FOR ALL of his contributions to modernity, Shakespeare failed to anticipate 24/7, 365-day-a-year pro sports—and who can blame him, living as he did in an age in which "to sport" often meant watching animals tear each other limb from limb? (How little things have changed, sadly, for at least one former NFL quarterback.) Most surprising to the Scribe of Stratford might be the NBA, which has evolved from a seasonal, regional pastime into a year-round international phenomenon that is anything but tedious. This summer alone brought a guilty plea from crooked NBA referee Tim Donaghy (page 81); a successful sexual-harassment suit against New York Knicks coach and general manager Isiah Thomas; the relocation of several of the league's most talented players and the endless vacillation of another; and, oh, yes, some actual hoops, as Team USA romped through the FIBA Americas Championship, enough basketball-related drama to fill several quartos.
"There used to be not much of a hot-stove league in basketball," says senior writer Jack McCallum, SI's pro basketball bard. "Now it's not a hot stove but a blast furnace. We've already had one pure superstar traded, Kevin Garnett; one near superstar traded, Ray Allen; one near superstar wanting to be traded, Shawn Marion; and one absolute superstar who will be traded, Kobe Bryant."
McCallum spent part of July in Las Vegas ostensibly watching practice for the FIBA tournament but really trailing Bryant for any hint of his intentions (page 78).
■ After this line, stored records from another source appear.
Definition gcm_encryptRTCP (k : keys) (decrypted : list Z) (srtcpIndex ssrc : Z) : xres (list Z) :=
  _ ← aeadAuthTagLen (profile k);
  if (length decrypted <? 8)%nat then Panic
  else
    let aad := rtcpAdditionalAuthenticatedData decrypted srtcpIndex in
    Ok (take 8 decrypted ++
        gcm_Seal (srtcpKey k) (rtcpInitializationVector k srtcpIndex ssrc) (drop 8 decrypted) aad ++
        drop 8 aad).

Definition gcm_decryptRTCP (k : keys) (encrypted : list Z) (srtcpIndex ssrc : Z) : xres (list Z) :=
  authTagLen ← aeadAuthTagLen (profile k);
  if (length encrypted <? srtcpIndexSize + authTagLen)%nat then Err errFailedToVerifyAuthTag
  else
    let aadPos := (length encrypted - srtcpIndexSize)%nat in
    let aad := rtcpAdditionalAuthenticatedData encrypted srtcpIndex in
    match gcm_Open (srtcpKey k) (rtcpInitializationVector k srtcpIndex ssrc) (drop 8 (take aadPos encrypted)) aad with
    | None => Err errOpen
    | Some out => Ok (take (aadPos - authTagLen) (take 8 encrypted ++ out))
    end.

Definition gcm_getRTCPIndex (in_ : list Z) : xres Z :=
  if (length in_ <? 4)%nat then Panic
  else Ok (Z.ldiff (be_word (drop (length in_ - 4) in_)) (Z.shiftl 0x80 24)).

Definition cipher_encryptRTP (c : srtpCipher) : slice → Rtp.Header → list Z → Z → xres (list Z) :=
  match c with AesCmHmacSha1 k => cm_encryptRTP k | AeadAesGcm k => gcm_encryptRTP k end.
Definition cipher_decryptRTP (c : srtpCipher) : slice → Rtp.Header → nat → Z → xres (list Z) :=
  match c with AesCmHmacSha1 k => cm_decryptRTP k | AeadAesGcm k => gcm_decryptRTP k end.
Definition cipher_encryptRTCP (c : srtpCipher) : list Z → Z → Z → xres (list Z) :=
  match c with AesCmHmacSha1 k => cm_encryptRTCP k | AeadAesGcm k => gcm_encryptRTCP k end.
Definition cipher_decryptRTCP (c : srtpCipher) : list Z → Z → Z → xres (list Z) :=
  match c with AesCmHmacSha1 k => cm_decryptRTCP k | AeadAesGcm k => gcm_decryptRTCP k end.
Definition cipher_getRTCPIndex (c : srtpCipher) : list Z → xres Z :=
  match c with AesCmHmacSha1 k => cm_getRTCPIndex k | AeadAesGcm k => gcm_getRTCPIndex end.
End crypto.

(** ** context.go *)

Record srtpSSRCState := MkRtpState {
  rs_ssrc : Z;
  rs_index : Z;
  rolloverHasProcessed : bool;
  rs_replayDetector : ReplayDetector;
}.
Record srtcpSSRCState := MkRtcpState {
  srtcpIndex : Z;
  cs_ssrc : Z;
  cs_replayDetector : ReplayDetector;
}.

(** The functions that make a detector are the detectors they make. *)
Record Context := MkContext {
  cipher : srtpCipher;
  srtpSSRCStates : gmap Z srtpSSRCState;
  srtcpSSRCStates : gmap Z srtcpSSRCState;
  newSRTCPReplayDetector : ReplayDetector;
  newSRTPReplayDetector : ReplayDetector;
}.

(** option.go: the options set one of the two detectors. *)
Inductive ContextOption :=
  | SRTPReplayProtection (windowSize : Z)
  | SRTCPReplayProtection (windowSize : Z)
  | SRTPNoReplayProtection
  | SRTCPNoReplayProtection.
Definition apply_option (c : Context) (o : ContextOption) : Context :=
  let rtp d := MkContext (cipher c) (srtpSSRCStates c) (srtcpSSRCStates c) (newSRTCPReplayDetector c) d in
  let rtcp d := MkContext (cipher c) (srtpSSRCStates c) (srtcpSSRCStates c) d (newSRTPReplayDetector c) in
  match o with
  | SRTPReplayProtection n => rtp (WithWrap n maxSequenceNumber)
  | SRTCPReplayProtection n => rtcp (WithWrap n maxSRTCPIndex)
  | SRTPNoReplayProtection => rtp NoDetector
  | SRTCPNoReplayProtection => rtcp NoDetector
  end.

(** switch profile *)
Definition new_cipher `{SrtpCrypto} (p : Z) (masterKey masterSalt : list Z) : xres srtpCipher :=
  if is_gcm p then newSrtpCipherAeadAesGcm p masterKey masterSalt
  else if is_cm p then newSrtpCipherAesCmHmacSha1 p masterKey masterSalt
  else Err errNoSuchSRTPProfile.

Definition CreateContext `{SrtpCrypto} (masterKey masterSalt : list Z) (p : Z) (opts : list ContextOption) : xres Context :=
  keyLen ← keyLen p;
  saltLen ← saltLen p;
  _ ← fail_if (negb (length masterKey =? keyLen)%nat) errShortSrtpMasterKey;
  _ ← fail_if (negb (length masterSalt =? saltLen)%nat) errShortSrtpMasterSalt;
  cipher ← new_cipher p masterKey masterSalt;
  Ok (foldl apply_option (MkContext cipher ∅ ∅ NoDetector NoDetector)
        ([SRTPNoReplayProtection; SRTCPNoReplayProtection] ++ opts)).

(** The rollover count of a packet, and how far its index is from the highest
    one: uint32 and int32, which do not overflow in the differences. *)
Definition nextRolloverCount (s : srtpSSRCState) (sequenceNumber : Z) : Z * Z :=
  let seq := sequenceNumber in
  let localRoc := u32 (Z.shiftr (rs_index s) 16) in
  let localSeq := Z.land (rs_index s) (seqNumMax - 1) in
  if rolloverHasProcessed s then
    if seqNumMedian <? rs_index s then
      if localSeq <? seqNumMedian then
        if seqNumMedian <? seq - localSeq then (u32 (localRoc - 1), seq - localSeq - seqNumMax)
        else (localRoc, seq - localSeq)
      else
        if seq <? localSeq - seqNumMedian then (u32 (localRoc + 1), seq - localSeq + seqNumMax)
        else (localRoc, seq - localSeq)
    else (localRoc, seq - localSeq)
  else (localRoc, 0).

Definition updateRolloverCount (s : srtpSSRCState) (sequenceNumber difference : Z) : srtpSSRCState :=
  if negb (rolloverHasProcessed s) then
    MkRtpState (rs_ssrc s) (Z.lor (rs_index s) sequenceNumber) true (rs_replayDetector s)
  else if 0 <? difference then
    MkRtpState (rs_ssrc s) (uw (rs_index s + difference)) (rolloverHasProcessed s) (rs_replayDetector s)
  else s.

Definition set_rtp_detector (d : ReplayDetector) (s : srtpSSRCState) : srtpSSRCState :=
  MkRtpState (rs_ssrc s) (rs_index s) (rolloverHasProcessed s) d.
Definition set_rtcp_detector (d : ReplayDetector) (s : srtcpSSRCState) : srtcpSSRCState :=
  MkRtcpState (srtcpIndex s) (cs_ssrc s) d.

(** c.srtpSSRCStates[ssrc] = s: the states are shared through pointers, so a
    change of one is a change of the map. *)
Definition put_rtp (ssrc : Z) (s : srtpSSRCState) (c : Context) : Context :=
  MkContext (cipher c) (<[ssrc := s]> (srtpSSRCStates c)) (srtcpSSRCStates c)
    (newSRTCPReplayDetector c) (newSRTPReplayDetector c).
Definition put_rtcp (ssrc : Z) (s : srtcpSSRCState) (c : Context) : Context :=
  MkContext (cipher c) (srtpSSRCStates c) (<[ssrc := s]> (srtcpSSRCStates c))
    (newSRTCPReplayDetector c) (newSRTPReplayDetector c).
Meanwhile writer-reporter Chris Mannix, who will do many of SI's INSIDE THE NBA columns this season, wandered through a Milwaukee mall with the Bucks' first-round draft pick, Yi Jianlian, talking about the player's adjustment to America's heartland and searching in vain for a Chinese restaurant. "The best we could do," Mannix recalls, "was a Japanese place in the food court."
Senior writer Ian Thomsen, who will contribute to SI.com and to the magazine, spent some 50 hours on the phone with NBA scouts and another 50 organizing material for his comprehensive Enemy Lines ( SI.com/NBA). "For every guy who's going to contribute this year, we have an NBA advance scout breaking down his game," says Thomsen. "It's a great crash course that got me ready for the season. It even got me thinking better of the Knicks."
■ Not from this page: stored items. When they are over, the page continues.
(* ===== verification/Float64.v ===== *)
(** * Floating-point numbers

    Go's float64 is the binary64 format of IEEE 754 with rounding to the nearest
    even number, which the standard library specifies on integers
    ([SpecFloat]).  The value of a conversion to an integer type that cannot
    hold the number is left open by the language: it is a parameter.

    The quotient of two integers, computed as a float64 and converted back, is
    the integer quotient, as long as the integers are small. *)

From Stdlib Require Import SpecFloat.
From S2P Require Import Prelude.

Abbreviation float64 := spec_float.

Definition f64_add : float64 → float64 → float64 := SFadd 53 1024.
Definition f64_sub : float64 → float64 → float64 := SFsub 53 1024.
Definition f64_mul : float64 → float64 → float64 := SFmul 53 1024.
Definition f64_div : float64 → float64 → float64 := SFdiv 53 1024.
Definition f64_opp : float64 → float64 := SFopp.
Definition f64_ltb : float64 → float64 → bool := SFltb.
Definition f64_zero : float64 := S754_zero false.

(** float64(n) for an integer n *)
Definition f64_of_Z (n : Z) : float64 := binary_normalize 53 1024 n 0 false.

(** The integer part, the fraction being dropped. *)
Definition f64_trunc (f : float64) : option Z :=
  match f with
  | S754_zero _ => Some 0
  | S754_finite s m e =>
      let n := if 0 <=? e then Z.pos m * 2 ^ e else Z.pos m / 2 ^ (- e) in
      Some (if s then - n else n)
  | S754_infinity _ | S754_nan => None
  end.

(** uint8(f), uint32(f) and so on, at the given width, where the value does not
    fit. *)
Class FloatConversion := {
  out_of_range : Z → float64 → Z;
  out_of_range_fits : ∀ w f, 0 ≤ w → 0 ≤ out_of_range w f < 2 ^ w;
}.

Definition f64_to_uint `{FloatConversion} (w : Z) (f : float64) : Z :=
  match f64_trunc f with
  | Some n => if (0 <=? n) && (n <? 2 ^ w) then n else out_of_range w f
  | None => out_of_range w f
  end.

Lemma f64_to_uint_fits `{FloatConversion} w f : 0 ≤ w → 0 ≤ f64_to_uint w f < 2 ^ w.
Proof.
  intros Hw. unfold f64_to_uint. destruct (f64_trunc f) as [n|]; [|by apply out_of_range_fits].
  destruct (_ && _) eqn:E; [lia | by apply out_of_range_fits].
Qed.

(** ** Times and durations

    A time is the number of nanoseconds since the epoch of Unix, a duration an
    int64 of nanoseconds. *)

(** func (t Time) Sub(u Time) Duration: the nearest duration that fits *)
Definition time_Sub (t u : Z) : Z := Z.max (- 2 ^ 63) (Z.min (2 ^ 63 - 1) (t - u)).

(** func (d Duration) Seconds() float64 *)
Definition Seconds (d : Z) : float64 :=
  let sec := Z.quot d 1000000000 in
  let nsec := Z.rem d 1000000000 in
  f64_add (f64_of_Z sec) (f64_div (f64_of_Z nsec) (f64_of_Z 1000000000)).

(** An instance, for evaluation. *)
Definition zero_conversion : FloatConversion.
Proof. refine {| out_of_range := λ _ _, 0 |}. intros w _ Hw. split; [lia|]. by apply Z.pow_pos_nonneg. Defined.

(** ** Digits *)

Lemma digits2_log2 m : Z.pos (digits2_pos m) = Z.log2 (Z.pos m) + 1.
Proof.
  induction m as [m IH|m IH|]; simpl digits2_pos; [| |done]; rewrite Pos2Z.inj_succ, IH.
  - rewrite Pos2Z.inj_xI, Z.log2_succ_double by lia. lia.
  - rewrite Pos2Z.inj_xO, Z.log2_double by lia. lia.
Qed.

Lemma digits2_unique m n : 0 < n → 2 ^ (n - 1) ≤ Z.pos m < 2 ^ n → Z.pos (digits2_pos m) = n.
Proof. intros Hn H. rewrite digits2_log2, (Z.log2_unique (Z.pos m) (n - 1)); [lia.. |]. by replace (Z.succ (n - 1)) with n by lia. Qed.

Lemma iter_xO m n : Z.pos (Pos.iter xO m n) = Z.pos m * 2 ^ Z.pos n.
Proof.
  induction n as [|n IH] using Pos.peano_ind; [simpl Pos.iter; lia|].
  rewrite Pos.iter_succ, Pos2Z.inj_xO, IH, Pos2Z.inj_succ, Z.pow_succ_r by lia. lia.
Qed.

(** The exponents are far from the smallest one. *)
Lemma fexp_small e : -1021 ≤ e → fexp 53 1024 e = e - 53.
Proof. unfold fexp, emin. intros H. apply Z.max_l. lia. Qed.

(** ** Rounding *)

(** What rounding makes of a mantissa of 53 or 54 digits. *)
Lemma shr_fexp_keep m e l : 2 ^ 52 ≤ m < 2 ^ 53 → -1021 ≤ e + 53 → shr_fexp 53 1024 m e l = (shr_record_of_loc m l, e).
Proof.
  intros Hm He. unfold shr_fexp. destruct m as [|m|m]; try lia. cbn [Zdigits2].
  rewrite (digits2_unique m 53), fexp_small by lia. replace (53 + e - 53 - e) with 0 by lia. done.
Qed.

Lemma shr_fexp_shift m e l : 2 ^ 53 ≤ m < 2 ^ 54 → -1021 ≤ e + 53 →
  shr_fexp 53 1024 m e l = (shr_1 (shr_record_of_loc m l), e + 1).
Proof.
  intros Hm He. unfold shr_fexp. destruct m as [|m|m]; try lia. cbn [Zdigits2].
  rewrite (digits2_unique m 54), fexp_small by lia. replace (54 + e - 53 - e) with 1 by lia. done.
Qed.

(** The second pass: a mantissa that was rounded up to 2^53 is halved. *)
Lemma round_result m e : 2 ^ 52 ≤ m ≤ 2 ^ 53 → -1021 ≤ e + 53 → e ≤ 900 → ∃ m' e',
  (let '(r, e'') := shr_fexp 53 1024 m e loc_Exact in
   match shr_m r with
   | Z0 => S754_zero false
   | Zpos m => if e'' <=? 1024 - 53 then S754_finite false m e'' else S754_infinity false
   | _ => S754_nan
   end) = S754_finite false m' e' ∧
  (e' = e ∧ Z.pos m' = m ∨ e' = e + 1 ∧ 2 * Z.pos m' = m).
Proof.
  intros Hm He He'. destruct (decide (m = 2 ^ 53)) as [->|Hne].
  - rewrite shr_fexp_shift by lia. eexists _, _. rewrite (proj2 (Z.leb_le _ _)) by lia. split; [reflexivity|]. right. split; lia.
  - rewrite shr_fexp_keep by lia. destruct m as [|m|m]; try lia. cbn [shr_record_of_loc shr_m].
    rewrite (proj2 (Z.leb_le _ _)) by lia. eexists _, _. split; [done|]. by left.
Qed.

Lemma loc_roundtrip m l : loc_of_shr_record (shr_record_of_loc m l) = l ∧ shr_m (shr_record_of_loc m l) = m.
Proof. by destruct l as [|[]]. Qed.

Lemma round_bounds m l : m ≤ round_nearest_even m l ≤ m + 1 ∧ (l = loc_Exact → round_nearest_even m l = m).
Proof. destruct l as [|[]]; simpl; [| destruct (Z.even m) | |]; split; lia || done. Qed.

(** The value of a rounded number is the mantissa, cut to 53 digits, or the next
    one; a mantissa that needs no cutting is kept. *)
Lemma binary_round_spec q e l : 2 ^ 52 ≤ q < 2 ^ 54 → -1000 ≤ e ≤ 800 → ∃ m' e' k r,
  binary_round_aux 53 1024 false q e l = S754_finite false m' e' ∧ (k = 0 ∨ k = 1) ∧
  q / 2 ^ k ≤ r ≤ q / 2 ^ k + 1 ∧ (l = loc_Exact → q mod 2 = 0 → r = q / 2 ^ k) ∧
  (e' = e + k ∧ Z.pos m' = r ∨ e' = e + k + 1 ∧ 2 * Z.pos m' = r).
Proof.
  intros Hq He. unfold binary_round_aux. destruct (decide (q < 2 ^ 53)) as [Hlt|Hge].
  - rewrite shr_fexp_keep by lia. destruct (loc_roundtrip q l) as [-> ->]. destruct (round_bounds q l) as [Hb Hx].
    destruct (round_result (round_nearest_even q l) e) as (m' & e' & -> & H); [lia..|].
    exists m', e', 0, (round_nearest_even q l). rewrite Z.pow_0_r, Z.div_1_r, Z.add_0_r. split_and!; auto; lia.
  - rewrite shr_fexp_shift by lia. set (r := shr_1 _).
    assert (shr_m r = q / 2 ∧ (l = loc_Exact → q mod 2 = 0 → loc_of_shr_record r = loc_Exact)) as [Hr Hx].
    { subst r. destruct q as [|q|q]; try lia. destruct q as [q|q|]; try lia; destruct l as [|[]]; simpl;
        (split; [Z.div_mod_to_equations; lia | try done]); intros _ Hm; exfalso; Z.div_mod_to_equations; lia. }
    rewrite Hr. destruct (round_bounds (q / 2) (loc_of_shr_record r)) as [Hb Hy].
    assert (2 ^ 52 ≤ q / 2 < 2 ^ 53) by (Z.div_mod_to_equations; lia).
    destruct (round_result (round_nearest_even (q / 2) (loc_of_shr_record r)) (e + 1)) as (m' & e' & -> & H'); [lia..|].
    exists m', e', 1, (round_nearest_even (q / 2) (loc_of_shr_record r)). rewrite Z.pow_1_r. split_and!; auto; lia.
Qed.

(** ** Integers and their quotients *)

Definition width (n : Z) : Z := Z.log2 n + 1.

Lemma width_spec n : 0 < n → 0 < width n ∧ 2 ^ (width n - 1) ≤ n < 2 ^ width n.
Proof.
  intros Hn. unfold width. pose proof (Z.log2_spec n Hn). pose proof (Z.log2_nonneg n).
  replace (Z.log2 n + 1 - 1) with (Z.log2 n) by lia.
  replace (Z.log2 n + 1) with (Z.succ (Z.log2 n)) by lia. split; [lia | done].
Qed.

Lemma f64_of_Z_spec n : 0 < n < 2 ^ 52 → ∃ m, f64_of_Z n = S754_finite false m (width n - 53) ∧
  Z.pos m = n * 2 ^ (53 - width n) ∧ 2 ^ 52 ≤ Z.pos m < 2 ^ 53.
Proof.
  intros Hn. destruct (width_spec n) as [Hw Hd]; [lia|]. assert (width n ≤ 52) as Hw'.
  { unfold width. pose proof (Z.log2_lt_pow2 n 52). lia. }
  destruct n as [|n|n]; try lia. unfold f64_of_Z, binary_normalize, binary_round.
  rewrite digits2_log2. fold (width (Z.pos n)). rewrite fexp_small by lia. unfold shl_align.
  destruct (width (Z.pos n) + 0 - 53 - 0) as [|k|k] eqn:Ek; try lia. rewrite Z.add_0_r.
  set (m := Pos.iter xO n k). assert (Z.pos m = Z.pos n * 2 ^ (53 - width (Z.pos n))) as Em.
  { subst m. rewrite iter_xO. do 2 f_equal. lia. }
  assert (2 ^ 52 ≤ Z.pos m < 2 ^ 53) as Hm.
  { rewrite Em. replace 52 with ((width (Z.pos n) - 1) + (53 - width (Z.pos n))) by lia.
    replace 53 with (width (Z.pos n) + (53 - width (Z.pos n))) at 4 by lia. rewrite !Z.pow_add_r by lia. nia. }
  exists m. split; [|done]. unfold binary_round_aux. rewrite shr_fexp_keep by lia.
  cbn [shr_record_of_loc shr_m loc_of_shr_record round_nearest_even]. rewrite shr_fexp_keep by lia.
  cbn [shr_record_of_loc shr_m]. by rewrite (proj2 (Z.leb_le _ _)) by lia.
Qed.

(** A number close enough above the quotient has its integer part. *)
Lemma floor_near a b n r : 0 < a → 0 < b → 0 ≤ n → b < 2 ^ n → a * 2 ^ n / b ≤ r ≤ a * 2 ^ n / b + 1 →
  (a mod b = 0 → r = a * 2 ^ n / b) → r / 2 ^ n = a / b.
Proof.
  intros Ha Hb Hn Hbn Hr Hx. assert (0 < 2 ^ n) as Hp by (by apply Z.pow_pos_nonneg).
  symmetry. apply (Z.div_unique_pos _ _ _ (r - a / b * 2 ^ n)); [|lia].
  pose proof (Z.div_mod a b ltac:(lia)) as Hd. pose proof (Z.mod_pos_bound a b Hb) as Hm.
  assert (a * 2 ^ n / b = a / b * 2 ^ n + a mod b * 2 ^ n / b) as E.
  { rewrite <- Z.div_add_l by lia. f_equal. rewrite Hd at 1. lia. }
  rewrite E in *. destruct (decide (a mod b = 0)) as [Hz|Hz].
  - rewrite (Hx Hz), Hz. simpl. rewrite Z.div_0_l by lia. lia.
  - assert (0 ≤ a mod b * 2 ^ n / b) by (apply Z.div_pos; nia).
    assert (a mod b * 2 ^ n / b ≤ 2 ^ n - 2); [|lia].
    assert (a mod b * 2 ^ n / b < 2 ^ n - 1); [|lia]. apply Z.div_lt_upper_bound; nia.
Qed.

Lemma f64_quotient a b : 0 < a < 2 ^ 32 → 0 < b < 2 ^ 16 →
  f64_trunc (f64_div (f64_of_Z a) (f64_of_Z b)) = Some (a / b).
Proof.
  intros Ha Hb. destruct (f64_of_Z_spec a) as (m1 & -> & E1 & H1); [lia|]. destruct (f64_of_Z_spec b) as (m2 & -> & E2 & H2); [lia|].
  destruct (width_spec a) as [Hwa Ha']; [lia|]. destruct (width_spec b) as [Hwb Hb']; [lia|].
  assert (width a ≤ 32) as Ha2 by (unfold width; pose proof (Z.log2_lt_pow2 a 32); lia).
  assert (width b ≤ 16) as Hb2 by (unfold width; pose proof (Z.log2_lt_pow2 b 16); lia).
  unfold f64_div, SFdiv, SFdiv_core_binary. cbn [Zdigits2]. rewrite (digits2_unique m1 53), (digits2_unique m2 53) by lia.
  rewrite fexp_small, Z.min_l by lia. set (e := 53 + _ - _ - 53). assert (e = width a - width b - 53) as Ee by lia.
  replace (width a - 53 - (width b - 53) - e) with 53 by lia. rewrite Z.shiftl_mul_pow2 by lia.
  pose proof (Z.div_eucl_eq (Z.pos m1 * 2 ^ 53) (Z.pos m2) ltac:(lia)) as Hde.
  pose proof (Z.mod_pos_bound (Z.pos m1 * 2 ^ 53) (Z.pos m2) ltac:(lia)) as Hmb.
  unfold Z.modulo in Hmb. destruct (Z.div_eucl _ _) as [q r] eqn:Eq.
  assert (q = a * 2 ^ (- e) / b) as Hq.
  { transitivity (Z.pos m1 * 2 ^ 53 / Z.pos m2); [unfold Z.div; by rewrite Eq|]. rewrite E1, E2.
    replace (a * 2 ^ (53 - width a) * 2 ^ 53) with (a * 2 ^ (- e) * 2 ^ (53 - width b)).
    - apply Z.div_mul_cancel_r; [lia|]. apply Z.pow_nonzero; lia.
    - rewrite <- !Z.mul_assoc, <- !Z.pow_add_r by lia. do 2 f_equal. lia. }
  assert (2 ^ 52 ≤ q < 2 ^ 54) as Hq54 by nia.
  assert (0 < a * 2 ^ (- e)) as Hpos by (apply Z.mul_pos_pos; [lia | apply Z.pow_pos_nonneg; lia]).
  cbn [xorb]. destruct (binary_round_spec q e (new_location (Z.pos m2) r) Hq54) as (m' & e' & k & v & -> & Hk & Hv & Hx & Hm'); [lia|].
  assert (v / 2 ^ (- (e + k)) = a / b) as <-.
  { assert (a * 2 ^ (- e) / b / 2 ^ k = a * 2 ^ (- (e + k)) / b) as Ek.
    { rewrite Z.div_div, (Z.mul_comm b) by (try apply Z.pow_pos_nonneg; lia).
      replace (- e) with (k + - (e + k)) by lia. rewrite Z.pow_add_r by lia.
      rewrite (Z.mul_comm (2 ^ k)), Z.mul_assoc, (Z.mul_comm (2 ^ k) b). apply Z.div_mul_cancel_r; [lia|].
      apply Z.pow_nonzero; lia. }
    apply floor_near; [lia | lia | lia | | by rewrite <- Ek, <- Hq |].
    - apply Z.lt_le_trans with (2 ^ 16); [lia|]. apply Z.pow_le_mono_r; lia.
    - intros Hz. rewrite <- Ek, <- Hq. apply Z.div_exact in Hz; [|lia].
      assert (a * 2 ^ (- e) = b * (a / b * 2 ^ (- e))) as Hmul by (rewrite Z.mul_assoc, <- Hz; done).
      apply Hx.
      + assert (r = 0) as ->; [|unfold new_location, new_location_even, new_location_odd; by destruct (Z.even _)].
        assert (Z.pos m1 * 2 ^ 53 = Z.pos m2 * (a / b * 2 ^ (- e))) as Hm12.
        { rewrite E1, E2, <- Z.mul_assoc, <- Z.pow_add_r by lia. rewrite Hz at 1. rewrite <- !Z.mul_assoc. f_equal.
          rewrite (Z.mul_comm (2 ^ (53 - width b))), <- Z.mul_assoc, <- Z.pow_add_r by lia. do 2 f_equal. lia. }
        assert (r = (Z.pos m1 * 2 ^ 53) mod Z.pos m2) as -> by (unfold Z.modulo; by rewrite Eq).
        rewrite Hm12, Z.mul_comm. apply Z.mod_mul. lia.
      + rewrite Hq, Hmul, Z.mul_comm, Z.div_mul by lia.
        replace (- e) with (Z.succ (- e - 1)) by lia. rewrite Z.pow_succ_r by lia.
        rewrite (Z.mul_comm 2), Z.mul_assoc. apply Z.mod_mul. lia. }
  unfold f64_trunc. rewrite (proj2 (Z.leb_gt _ _)) by lia. f_equal. destruct Hm' as [[-> ->]|[-> <-]]; [done|].
  replace (- (e + k)) with (Z.succ (- (e + k + 1))) by lia. rewrite Z.pow_succ_r by lia.
  symmetry. apply Z.div_mul_cancel_l; [|lia]. apply Z.pow_nonzero; lia.
Qed.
Thomsen's sources also led him to temper his expectations of the reloaded Celtics. ("Scouts have a lot of questions about whether the chemistry will work among their three stars," he says.) But don't say that to SI associate editor Albert Lin, who grew up in Concord, Mass. Lin joined SI's website in 1998, moved to the magazine in 2003 and is now starting his second season as the NBA editor. "I first saw Kevin Garnett play when he was a high school junior, and I instantly became a fan," says Lin. "He supposedly would've attended Michigan—my alma mater—had he not jumped straight to the NBA, so as a Bostonian, I'm glad to finally be able to have him on my team."
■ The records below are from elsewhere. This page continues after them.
Lemma delReceived_has s y : log_wf s → ∃ s', delReceived s (u16 y) = Ok s' ∧ log_wf s' ∧ same_log s s' ∧
  ∀ z, has s' z = negb (bool_decide (y mod rl_size s = z mod rl_size s)) && has s z.
Proof.
  intros Hs. unfold delReceived. rewrite log_word_nth, bind_Ok by done. destruct (log_pos s y Hs) as [-> _].
  eexists. split; [done|].
  match goal with |- context [set_log_word s _ ?w] => destruct (log_update s y w Hs) as (H1 & H2 & H3) end.
  split; [done|]. split; [done|]. intros z. rewrite H3. pose proof (Z.mod_pos_bound (y mod rl_size s) 64 ltac:(lia)).
  case_decide as Hd.
  - rewrite Z.ldiff_spec, Z.shiftl_1_l, Hd. fold (has s z). rewrite andb_comm. f_equal. f_equal.
    case_bool_decide as He; [by rewrite <- He, Z.pow2_bits_true by lia|].
    apply Z.pow2_bits_false. intros Hm. apply He. eapply (same_residue _ _ 64); [lia | done | done].
  - rewrite bool_decide_false; [done|]. intros He. apply Hd. by rewrite He.
Qed.

(** A loop over numbers that are not wrapped around. *)
Lemma for_u16_inv {S} (P : Z → S → Prop) (f : Z → S → nres S) fuel : ∀ a b s,
  a ≤ b → b - a < 2 ^ 16 → b - a ≤ Z.of_nat fuel → P a s →
  (∀ i s, a ≤ i < b → P i s → ∃ s', f (u16 i) s = Ok s' ∧ P (i + 1) s') →
  ∃ s', for_u16 fuel (u16 a) (u16 b) f s = Ok s' ∧ P b s'.
Proof.
  induction fuel as [|fuel IH]; intros a b s Hab Hw Hf Hs Hstep; cbn [for_u16].
  - replace b with a by lia. rewrite Z.eqb_refl. eauto.
  - destruct (Z.eqb_spec (u16 a) (u16 b)) as [He|He].
    + assert (a = b) as ->; [|by eauto]. unfold u16 in He.
      assert ((b - a) mod 2 ^ 16 = 0) as Hm by (rewrite Zminus_mod, He, Z.sub_diag; done).
      rewrite Z.mod_small in Hm by lia. lia.
    + assert (a ≠ b) by (intros ->; done). destruct (Hstep a s) as (s' & Hs1 & Hs2); [lia | done |].
      rewrite Hs1, bind_Ok, u16_add_l. apply (IH (a + 1) b s'); [lia.. | done |].
      intros i s2 Hi. apply Hstep. lia.
Qed.

(** Two numbers of one window are at the same place only if they are equal. *)
Lemma same_slot size a b : 0 < size → - size < a - b < size → a mod size = b mod size → a = b.
Proof.
  intros Hs Hd He. assert ((a - b) mod size = 0) as Hm by (rewrite Zminus_mod, He, Z.sub_diag; done).
  apply Z.mod_divide in Hm as [k Hk]; [|lia].
  assert (-1 < k) by nia. assert (k < 1) by nia. assert (k = 0) as -> by lia. lia.
Qed.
To deal with the jam-packed NBA news cycle, SI's own team is nimbler than ever. SI.com producer Brad Weinstein oversees coverage that will include a regularly updated FanNation blog by Mannix and up-to-the-minute insider news and columns from McCallum, Thomsen, Marty Burns, Steve Aschburner and Paul Forrester. SI's NBA photography, meanwhile, is handled by associate picture editor Marguerite Schropp Lucarelli, who understands that beyond all the sound and fury is a game beautiful in its simplicity. After all, as the late Texas coach Abe Lemons (who clearly knew his Shakespeare) once said, "There really are only two plays: Romeo and Juliet and put the darn ball in the basket."